▶ [TRY IT] Scan the records for "injection". Report each line that includes it.

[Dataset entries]

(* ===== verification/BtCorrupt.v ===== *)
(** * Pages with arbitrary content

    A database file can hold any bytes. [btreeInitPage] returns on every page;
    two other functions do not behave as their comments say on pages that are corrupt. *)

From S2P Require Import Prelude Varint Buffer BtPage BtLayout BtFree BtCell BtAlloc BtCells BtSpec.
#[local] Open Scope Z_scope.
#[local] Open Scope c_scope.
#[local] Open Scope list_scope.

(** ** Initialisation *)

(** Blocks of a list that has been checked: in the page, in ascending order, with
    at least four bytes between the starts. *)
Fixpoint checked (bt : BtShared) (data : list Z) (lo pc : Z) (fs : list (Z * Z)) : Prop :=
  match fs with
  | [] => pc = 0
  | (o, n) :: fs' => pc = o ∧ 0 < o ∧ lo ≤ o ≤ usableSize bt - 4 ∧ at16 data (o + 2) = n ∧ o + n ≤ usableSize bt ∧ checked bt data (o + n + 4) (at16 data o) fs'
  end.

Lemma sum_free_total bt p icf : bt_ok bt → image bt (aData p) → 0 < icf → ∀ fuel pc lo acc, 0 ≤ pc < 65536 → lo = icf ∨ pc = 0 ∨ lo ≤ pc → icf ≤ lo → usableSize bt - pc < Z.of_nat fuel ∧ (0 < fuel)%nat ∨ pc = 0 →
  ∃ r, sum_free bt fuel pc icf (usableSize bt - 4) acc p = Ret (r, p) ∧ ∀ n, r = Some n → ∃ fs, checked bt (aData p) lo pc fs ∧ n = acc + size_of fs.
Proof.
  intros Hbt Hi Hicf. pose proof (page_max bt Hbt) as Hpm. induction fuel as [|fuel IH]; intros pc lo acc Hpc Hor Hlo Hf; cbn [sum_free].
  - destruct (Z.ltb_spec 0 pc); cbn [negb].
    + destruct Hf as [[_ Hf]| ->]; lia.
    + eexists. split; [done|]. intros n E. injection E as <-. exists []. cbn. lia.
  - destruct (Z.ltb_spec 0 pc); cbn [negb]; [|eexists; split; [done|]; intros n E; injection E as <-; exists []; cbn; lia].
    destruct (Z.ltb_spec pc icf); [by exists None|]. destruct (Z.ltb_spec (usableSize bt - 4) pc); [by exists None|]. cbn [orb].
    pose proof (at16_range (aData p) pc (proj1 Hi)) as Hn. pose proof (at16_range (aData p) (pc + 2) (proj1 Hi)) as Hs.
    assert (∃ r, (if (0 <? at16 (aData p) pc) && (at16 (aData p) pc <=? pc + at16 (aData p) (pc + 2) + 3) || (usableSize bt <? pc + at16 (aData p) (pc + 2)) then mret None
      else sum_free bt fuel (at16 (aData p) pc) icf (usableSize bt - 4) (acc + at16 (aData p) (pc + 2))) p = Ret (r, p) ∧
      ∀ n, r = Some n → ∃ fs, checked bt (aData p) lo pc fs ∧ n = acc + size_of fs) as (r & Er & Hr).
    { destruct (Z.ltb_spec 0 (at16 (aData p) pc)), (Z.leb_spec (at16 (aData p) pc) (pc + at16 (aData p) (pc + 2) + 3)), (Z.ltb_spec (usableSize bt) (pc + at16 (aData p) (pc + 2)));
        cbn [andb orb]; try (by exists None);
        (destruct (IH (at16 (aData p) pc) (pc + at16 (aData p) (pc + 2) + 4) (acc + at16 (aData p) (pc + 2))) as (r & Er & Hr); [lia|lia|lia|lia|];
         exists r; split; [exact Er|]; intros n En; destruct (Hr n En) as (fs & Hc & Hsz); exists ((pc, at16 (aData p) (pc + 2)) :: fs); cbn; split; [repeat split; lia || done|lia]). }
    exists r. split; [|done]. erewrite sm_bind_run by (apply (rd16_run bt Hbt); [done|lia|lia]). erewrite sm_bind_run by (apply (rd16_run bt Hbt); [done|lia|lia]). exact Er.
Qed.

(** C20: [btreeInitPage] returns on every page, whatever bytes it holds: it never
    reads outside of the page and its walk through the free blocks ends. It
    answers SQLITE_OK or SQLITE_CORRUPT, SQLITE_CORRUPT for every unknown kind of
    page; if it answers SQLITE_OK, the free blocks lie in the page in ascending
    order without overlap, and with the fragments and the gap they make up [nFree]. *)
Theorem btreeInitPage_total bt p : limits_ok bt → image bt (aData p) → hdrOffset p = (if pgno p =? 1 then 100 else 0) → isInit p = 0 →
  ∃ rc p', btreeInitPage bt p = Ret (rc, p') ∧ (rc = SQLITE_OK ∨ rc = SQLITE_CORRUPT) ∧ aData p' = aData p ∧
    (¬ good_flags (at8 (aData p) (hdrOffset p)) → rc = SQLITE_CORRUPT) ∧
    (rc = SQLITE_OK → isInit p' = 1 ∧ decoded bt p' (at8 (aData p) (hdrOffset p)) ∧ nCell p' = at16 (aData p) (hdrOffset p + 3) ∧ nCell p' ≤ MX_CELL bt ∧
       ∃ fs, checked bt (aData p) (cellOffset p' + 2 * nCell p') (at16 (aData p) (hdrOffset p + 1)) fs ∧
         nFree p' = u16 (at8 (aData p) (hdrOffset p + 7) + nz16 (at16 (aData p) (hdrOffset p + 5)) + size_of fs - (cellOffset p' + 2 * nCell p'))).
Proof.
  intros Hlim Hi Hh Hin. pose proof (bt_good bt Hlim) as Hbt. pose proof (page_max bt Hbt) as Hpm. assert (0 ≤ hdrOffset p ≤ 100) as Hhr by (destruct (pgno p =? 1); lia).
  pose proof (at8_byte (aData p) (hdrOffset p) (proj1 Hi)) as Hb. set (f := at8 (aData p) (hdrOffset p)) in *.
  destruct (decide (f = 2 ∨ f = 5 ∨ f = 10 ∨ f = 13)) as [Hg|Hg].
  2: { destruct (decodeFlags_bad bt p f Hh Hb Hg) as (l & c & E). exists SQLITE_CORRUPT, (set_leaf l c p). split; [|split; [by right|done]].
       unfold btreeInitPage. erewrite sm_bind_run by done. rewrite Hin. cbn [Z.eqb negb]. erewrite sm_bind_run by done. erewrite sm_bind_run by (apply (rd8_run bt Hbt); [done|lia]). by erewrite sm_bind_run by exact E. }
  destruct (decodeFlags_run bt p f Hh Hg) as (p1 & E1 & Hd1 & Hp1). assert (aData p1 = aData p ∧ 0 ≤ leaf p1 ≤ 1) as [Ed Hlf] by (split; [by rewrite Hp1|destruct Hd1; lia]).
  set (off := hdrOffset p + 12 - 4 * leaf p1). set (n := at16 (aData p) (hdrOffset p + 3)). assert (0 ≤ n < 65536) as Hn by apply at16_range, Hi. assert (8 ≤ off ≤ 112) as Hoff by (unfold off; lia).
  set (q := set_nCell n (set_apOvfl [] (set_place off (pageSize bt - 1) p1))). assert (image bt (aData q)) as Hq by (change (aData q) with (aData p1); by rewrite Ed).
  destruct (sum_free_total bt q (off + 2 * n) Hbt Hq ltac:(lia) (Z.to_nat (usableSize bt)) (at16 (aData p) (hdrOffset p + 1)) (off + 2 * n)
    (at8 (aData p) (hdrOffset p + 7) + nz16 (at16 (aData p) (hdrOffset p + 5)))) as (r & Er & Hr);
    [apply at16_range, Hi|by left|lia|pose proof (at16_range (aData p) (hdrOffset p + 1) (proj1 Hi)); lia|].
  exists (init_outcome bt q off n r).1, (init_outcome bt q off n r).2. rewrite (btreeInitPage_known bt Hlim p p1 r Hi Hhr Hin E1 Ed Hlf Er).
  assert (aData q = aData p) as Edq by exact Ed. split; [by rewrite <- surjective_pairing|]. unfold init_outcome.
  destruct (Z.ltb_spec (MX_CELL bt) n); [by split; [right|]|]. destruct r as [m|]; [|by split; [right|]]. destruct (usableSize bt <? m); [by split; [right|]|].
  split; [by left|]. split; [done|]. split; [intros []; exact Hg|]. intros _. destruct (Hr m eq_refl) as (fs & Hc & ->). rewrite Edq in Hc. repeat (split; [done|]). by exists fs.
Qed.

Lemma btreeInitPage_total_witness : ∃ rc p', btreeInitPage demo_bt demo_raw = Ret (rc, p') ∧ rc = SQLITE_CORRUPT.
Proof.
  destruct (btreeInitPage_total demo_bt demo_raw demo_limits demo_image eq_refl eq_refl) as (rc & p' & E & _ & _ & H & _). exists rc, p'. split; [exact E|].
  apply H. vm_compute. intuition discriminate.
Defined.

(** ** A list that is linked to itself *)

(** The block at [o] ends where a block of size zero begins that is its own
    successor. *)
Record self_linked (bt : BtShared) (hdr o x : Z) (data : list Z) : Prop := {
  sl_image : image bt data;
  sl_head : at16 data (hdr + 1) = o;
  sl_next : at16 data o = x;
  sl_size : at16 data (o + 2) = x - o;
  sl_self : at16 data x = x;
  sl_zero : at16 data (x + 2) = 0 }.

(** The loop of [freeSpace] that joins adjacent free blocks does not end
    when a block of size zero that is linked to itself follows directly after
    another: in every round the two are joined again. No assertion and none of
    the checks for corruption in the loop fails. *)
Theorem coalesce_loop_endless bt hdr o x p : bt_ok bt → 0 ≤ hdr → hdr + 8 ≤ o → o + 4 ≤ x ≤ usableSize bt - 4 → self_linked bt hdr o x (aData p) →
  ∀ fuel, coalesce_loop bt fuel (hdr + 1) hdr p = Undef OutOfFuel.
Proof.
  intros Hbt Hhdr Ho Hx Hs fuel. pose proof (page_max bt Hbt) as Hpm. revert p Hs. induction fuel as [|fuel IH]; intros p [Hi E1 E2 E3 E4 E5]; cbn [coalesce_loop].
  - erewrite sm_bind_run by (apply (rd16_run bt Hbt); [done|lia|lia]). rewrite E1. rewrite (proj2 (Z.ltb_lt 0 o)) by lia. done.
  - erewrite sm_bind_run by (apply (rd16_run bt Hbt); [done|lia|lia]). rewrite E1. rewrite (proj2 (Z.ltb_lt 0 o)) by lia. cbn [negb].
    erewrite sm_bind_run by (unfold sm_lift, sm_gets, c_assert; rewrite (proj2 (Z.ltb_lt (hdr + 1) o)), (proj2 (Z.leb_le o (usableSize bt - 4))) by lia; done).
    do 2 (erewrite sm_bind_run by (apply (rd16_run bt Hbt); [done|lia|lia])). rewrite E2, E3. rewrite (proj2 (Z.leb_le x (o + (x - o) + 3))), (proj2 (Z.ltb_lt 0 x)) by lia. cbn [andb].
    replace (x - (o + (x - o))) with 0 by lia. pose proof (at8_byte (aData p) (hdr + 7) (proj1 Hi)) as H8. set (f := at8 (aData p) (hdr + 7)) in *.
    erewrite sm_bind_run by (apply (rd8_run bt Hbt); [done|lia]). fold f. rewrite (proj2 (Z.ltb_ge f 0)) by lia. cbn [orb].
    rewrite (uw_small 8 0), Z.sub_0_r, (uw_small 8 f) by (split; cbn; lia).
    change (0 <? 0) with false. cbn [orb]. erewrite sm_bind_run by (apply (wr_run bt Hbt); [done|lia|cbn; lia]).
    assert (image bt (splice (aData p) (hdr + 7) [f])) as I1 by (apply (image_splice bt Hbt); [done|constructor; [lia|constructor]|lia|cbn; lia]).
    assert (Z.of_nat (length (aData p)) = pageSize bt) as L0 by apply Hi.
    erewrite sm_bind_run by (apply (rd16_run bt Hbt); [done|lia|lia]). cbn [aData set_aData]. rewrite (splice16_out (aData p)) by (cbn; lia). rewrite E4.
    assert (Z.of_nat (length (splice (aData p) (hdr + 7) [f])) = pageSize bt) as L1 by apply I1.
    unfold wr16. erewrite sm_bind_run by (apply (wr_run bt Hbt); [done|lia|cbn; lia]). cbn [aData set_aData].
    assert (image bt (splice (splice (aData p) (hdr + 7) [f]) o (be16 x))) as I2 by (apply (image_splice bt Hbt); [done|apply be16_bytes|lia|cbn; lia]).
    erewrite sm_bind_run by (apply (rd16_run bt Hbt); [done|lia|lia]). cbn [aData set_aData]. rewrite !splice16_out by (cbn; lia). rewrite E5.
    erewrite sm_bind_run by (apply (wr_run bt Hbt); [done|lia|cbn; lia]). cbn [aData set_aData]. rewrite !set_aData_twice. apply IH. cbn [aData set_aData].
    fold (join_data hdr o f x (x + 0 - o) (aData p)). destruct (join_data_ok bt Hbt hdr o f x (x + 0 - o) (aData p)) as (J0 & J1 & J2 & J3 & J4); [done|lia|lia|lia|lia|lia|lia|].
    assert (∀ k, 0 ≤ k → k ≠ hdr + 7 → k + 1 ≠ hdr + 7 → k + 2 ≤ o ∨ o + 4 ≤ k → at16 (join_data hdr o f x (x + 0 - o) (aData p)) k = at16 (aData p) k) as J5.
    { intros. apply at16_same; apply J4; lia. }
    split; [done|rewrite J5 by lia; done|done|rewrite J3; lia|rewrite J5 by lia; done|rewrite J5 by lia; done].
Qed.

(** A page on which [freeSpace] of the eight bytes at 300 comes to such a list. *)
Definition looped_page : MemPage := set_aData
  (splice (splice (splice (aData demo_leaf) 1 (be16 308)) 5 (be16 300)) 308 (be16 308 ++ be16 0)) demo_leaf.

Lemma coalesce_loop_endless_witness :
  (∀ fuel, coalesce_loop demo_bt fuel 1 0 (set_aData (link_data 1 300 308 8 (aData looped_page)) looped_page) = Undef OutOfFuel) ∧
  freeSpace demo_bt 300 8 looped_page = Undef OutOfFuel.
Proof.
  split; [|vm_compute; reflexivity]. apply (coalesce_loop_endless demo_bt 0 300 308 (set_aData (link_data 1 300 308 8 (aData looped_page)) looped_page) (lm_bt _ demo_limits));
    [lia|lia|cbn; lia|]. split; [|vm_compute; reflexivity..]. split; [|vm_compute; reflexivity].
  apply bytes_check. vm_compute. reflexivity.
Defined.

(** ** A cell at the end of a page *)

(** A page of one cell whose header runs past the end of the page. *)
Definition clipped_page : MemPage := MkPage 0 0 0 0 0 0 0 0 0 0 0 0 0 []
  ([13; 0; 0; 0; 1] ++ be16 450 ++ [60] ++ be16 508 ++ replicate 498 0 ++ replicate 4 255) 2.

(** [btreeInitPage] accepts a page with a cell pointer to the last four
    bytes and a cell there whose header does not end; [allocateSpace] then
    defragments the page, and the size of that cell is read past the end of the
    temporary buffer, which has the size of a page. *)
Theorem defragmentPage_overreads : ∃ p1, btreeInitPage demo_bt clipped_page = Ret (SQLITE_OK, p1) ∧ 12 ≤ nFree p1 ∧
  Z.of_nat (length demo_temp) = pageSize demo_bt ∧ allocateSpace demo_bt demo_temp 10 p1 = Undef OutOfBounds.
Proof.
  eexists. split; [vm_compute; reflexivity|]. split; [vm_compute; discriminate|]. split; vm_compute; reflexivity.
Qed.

▶ [TASK RESULT]
    + eexists. split; [done|]. intros n E. injection E as <-. exists []. cbn. lia.
  - destruct (Z.ltb_spec 0 pc); cbn [negb]; [|eexists; split; [done|]; intros n E; injection E as <-; exists []; cbn; lia].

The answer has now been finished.